Douglas Laycock, a law professor at the University of Virginia and authority on church-state issues, recently commented, “This is highly likely to end up at the Supreme Court. There are so many cases, and we are already getting strong disagreements among the circuit courts.” Earlier battles over this provision led to the Obama administration backing off from forcing all religious employers to provide such coverage only if they fall under the following criteria: One, the inculcation of religious values is the purpose of the organization. Two, the organization primarily employs persons who share the religious tenets of the organization. Three, the organization serves primarily persons who share the religious tenets of the organization. Four, the organization is a nonprofit organization as described in section 6033 and section 6033 of the Internal Revenue Code of 1986, as amended.

As you can see the problem is that many religious employers have members of other religious persuasions in their employ in hospitals, schools and various other agencies. In December 2011 over 60 leaders of faith-based organizations wrote a public letter to the Obama administration stating their opposition protesting these narrow exemptions to the law. The signatories of the letter included Protestant and Jewish groups representing religious colleges and universities, k-12 schools, faith-based organizations, hospitals and an array of other religiously oriented organizations. The letter was circulated to and signed by only non-Catholic organizations and leaders.

The letter was to counteract the presumption and propaganda by some politicians and media outlets that Catholic leaders and organizations were the only ones speaking out against the revision.

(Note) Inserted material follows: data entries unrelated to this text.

(** *** The polyline *)

(** The loop of the polyline, for the samples it consumes. *)
Lemma lightningPoints_loop (sx sy tx ty : Q) (xs : list Z) acc s :
  ∃ s',
    for_of xs (λ (points : list (Q * Q)) (i : Z),
      let t := Number.div (inject_Z i) (inject_Z 7) in
      rx ← random;
      let x := Number.add (Number.add sx (Number.mul (Number.sub tx sx) t))
                          (Number.mul (Number.sub rx (1 # 2)) 18) in
      ry ← random;
      let y := Number.add (Number.add sy (Number.mul (Number.sub ty sy) t))
                          (Number.mul (Number.sub ry (1 # 2)) 18) in
      mret (points ++ [(x, y)])) acc s
    = (Normal (acc ++ jitters (sx, sy) (tx, ty) (random_reads s) xs), s')
    ∧ sampling s s'
    ∧ random_reads s' = (random_reads s + 2 * length xs)%nat.
Proof.
  set (body := λ (points : list (Q * Q)) (i : Z), _).
  revert acc s. induction xs as [|i xs IH]; intros acc s.
  - exists s. rewrite app_nil_r. split_and!; [done | done | cbn; lia].
  - destruct (random_run s) as (s1 & Hr1 & Hs1 & Hk1).
    destruct (random_run s1) as (s2 & Hr2 & Hs2 & Hk2).
    destruct (IH (acc ++ [jittered (sx, sy) (tx, ty) i (Math_random (random_reads s))
                            (Math_random (S (random_reads s)))]) s2)
      as (s' & Hrun & Hs' & Hk').
    assert (body acc i s
            = (Normal (acc ++ [jittered (sx, sy) (tx, ty) i (Math_random (random_reads s))
                                 (Math_random (S (random_reads s)))]), s2)) as Hbody.
    { unfold body. rewrite (bind_run _ _ _ _ _ Hr1), (bind_run _ _ _ _ _ Hr2), Hk1.
      reflexivity. }
    exists s'. split_and!.
    + change (for_of (i :: xs) body acc s)
        with ((body acc i ≫= λ acc1, for_of xs body acc1) s).
      rewrite (bind_run _ _ _ _ _ Hbody), Hrun, Hk2, Hk1, <- (assoc_L (++)). done.
    + trans s1; [done|]. by trans s2.
    + rewrite Hk', Hk2, Hk1. cbn [length]. lia.
Qed.

Lemma lightningPoints_exact (a b : Q * Q) s :
  ∃ s',
    lightningPoints a b s
    = (Normal (a :: jitters a b (random_reads s) [1; 2; 3; 4; 5; 6] ++ [b]), s')
    ∧ random_reads s' = (random_reads s + 12)%nat
    ∧ sampling s s'.
Proof.
  destruct a as [sx sy], b as [tx ty]. unfold lightningPoints.
  change (seqZ 1 (7 - 1)) with [1; 2; 3; 4; 5; 6].
  destruct (lightningPoints_loop sx sy tx ty [1; 2; 3; 4; 5; 6] [(sx, sy)] s)
    as (s' & Hrun & Hs & Hk).
  exists s'. split_and!; [| by rewrite Hk | done].
  rewrite (bind_run _ _ _ _ _ Hrun). done.
Qed.

(** The polyline starts at the first point and ends at the second, with
    six points in between; drawing it only consumes random samples. *)
Lemma lightningPoints_run (a b : Q * Q) s :
  ∃ pts s', lightningPoints a b s = (Normal pts, s') ∧ sampling s s'
            ∧ head pts = Some a ∧ last pts = Some b ∧ length pts = 8%nat.
Proof.
  destruct (lightningPoints_exact a b s) as (s' & Hrun & _ & Hs).
  eexists _, s'. split_and!; [exact Hrun | exact Hs | reflexivity | | reflexivity].
  rewrite app_comm_cons. apply last_snoc.
Qed.

Lemma returns_weaken {A} (R R' : State → State → Prop) (m : M State A) :
  (∀ s s', R s s' → R' s s') → returns R m → returns R' m.
Proof.
  intros HR Hm s. destruct (Hm s) as (a & s' & Hrun & Hs). eauto.
Qed.

Lemma sampling_animating s s' : sampling s s' → animating s s'.
Proof. intros Hs. by apply sounding_animating, sampling_sounding. Qed.

Lemma lightningPoints_sampling a b : returns sampling (lightningPoints a b).
Proof.
  intros s. destruct (lightningPoints_run a b s) as (pts & s' & Hrun & Hs & _). eauto.
Qed.

(** *** The three animations *)

Lemma animateChannelEventId_animating p nodeMap :
  returns animating (animateChannelEventId p nodeMap).
Proof.
  unfold animateChannelEventId.
  repeat case_match; try apply (returns_ret animating).
  apply (returns_bind animating).
  - apply (returns_weaken sounding); [apply sounding_animating|].
    apply playLightningSound_sounding.
  - intros []. apply (returns_bind animating).
    + apply (returns_weaken sampling); [apply sampling_animating|].
      apply lightningPoints_sampling.
    + intros pts. apply (returns_ret animating).
Qed.

(** A batch of pending effects, however long, plays the cue at most
    once. *)
Lemma animateChannelEvents_sounding p nodeMap :
  returns sounding (animateChannelEvents p nodeMap).
Proof.
  intros s. unfold animateChannelEvents.
  destruct (0 <? Z.of_nat (length (channelEvents_or_default p)));
    [|exists [], s; split; [done|]; by apply sampling_sounding].
  set (limitedEvents := slice_last _ _).
  assert (∃ s1, (if 0 <? Z.of_nat (length limitedEvents)
                 then playLightningSound else mret tt) s = (Normal tt, s1)
                ∧ sounding s s1) as (s1 & Hplay & Hs1).
  { destruct (0 <? Z.of_nat (length limitedEvents)).
    - destruct (playLightningSound_sounding s) as ([] & s1 & ? & ?). eauto.
    - exists s. split; [done|]. by apply sampling_sounding. }
  rewrite (bind_run _ _ _ _ _ Hplay).
  match goal with
  | |- context [for_of limitedEvents ?body []] =>
      destruct (returns_for_of sampling (λ _ : list Polyline, True)
                  limitedEvents body [] s1 I) as (drawn & s2 & Hloop & Hs2 & _)
  end.
  { clear Hplay. intros acc event s0 _. cbn beta.
    repeat case_match; try (exists acc, s0; done).
    match goal with
    | |- context [lightningPoints ?a ?b] =>
        destruct (lightningPoints_run a b s0) as (pts & s' & Hrun & Hs & _)
    end.
    eexists _, s'. rewrite (bind_run _ _ _ _ _ Hrun). done. }
  exists drawn, s2. split; [exact Hloop|].
  destruct Hs1 as (Hsurf & Hthr & Hpl). destruct Hs2 as (Hsurf2 & Hl2 & Hp2 & _).
  split; [by trans s1|]. split.
  - intros Ht. specialize (Hthr Ht). unfold throttled. by rewrite Hl2, Hp2.
  - rewrite Hp2. done.
Qed.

In their letter they stated, “We write not in opposition to Catholic leaders and organizations; rather, we write in solidarity, but separately – to stress that religious organizations and leaders of other faiths are also deeply troubled by and opposed to the mandate and the narrow exemption. If one were to believe what the media reports and what some Democratic legislators say about the HHS mandate, it was only Catholics who had a problem with the contraceptive mandate.”

A battle on this issue before the Supreme Court should be very interesting. Legal scholars contend the judges will most likely vote in concert with their judicially held views concerning “right to privacy.” But as Professor Laycock contends, “The burden is clear especially for religious organizations, which ought to be able to run themselves in accordance with their religious teachings. They are being asked to pay for medications they view as evil.”

Another contentious aspect of this issue is which religious organizations and religious employers will be exempt even if they work out all the gray aspects of the accommodation. As one of the signatories of the above mentioned letter remarked, in trying to define “religious” in his Jewish tradition, Rabbi Soloveichik said, “For Orthodox Jews, religion and tradition govern not only praying in a synagogue, or studying Torah in a Beit Midrash, or wrapping oneself in the blatant trappings of religious observance such as phylacteries. Religion and tradition also inform our conduct in the less obvious manifestations of religious belief, from feeding the hungry, to assessing medical ethics, to a million and one things in between.”

As you can see, this birth control mandate has opened up Pandora’s Box. We are hopeful the Supreme Court will be able sort it all out and continue to guarantee faith communities in this land religious freedom.

Father Joseph D. Wallace is coordinator, Ecumenical and Inter-religious Affairs, Diocese of Camden.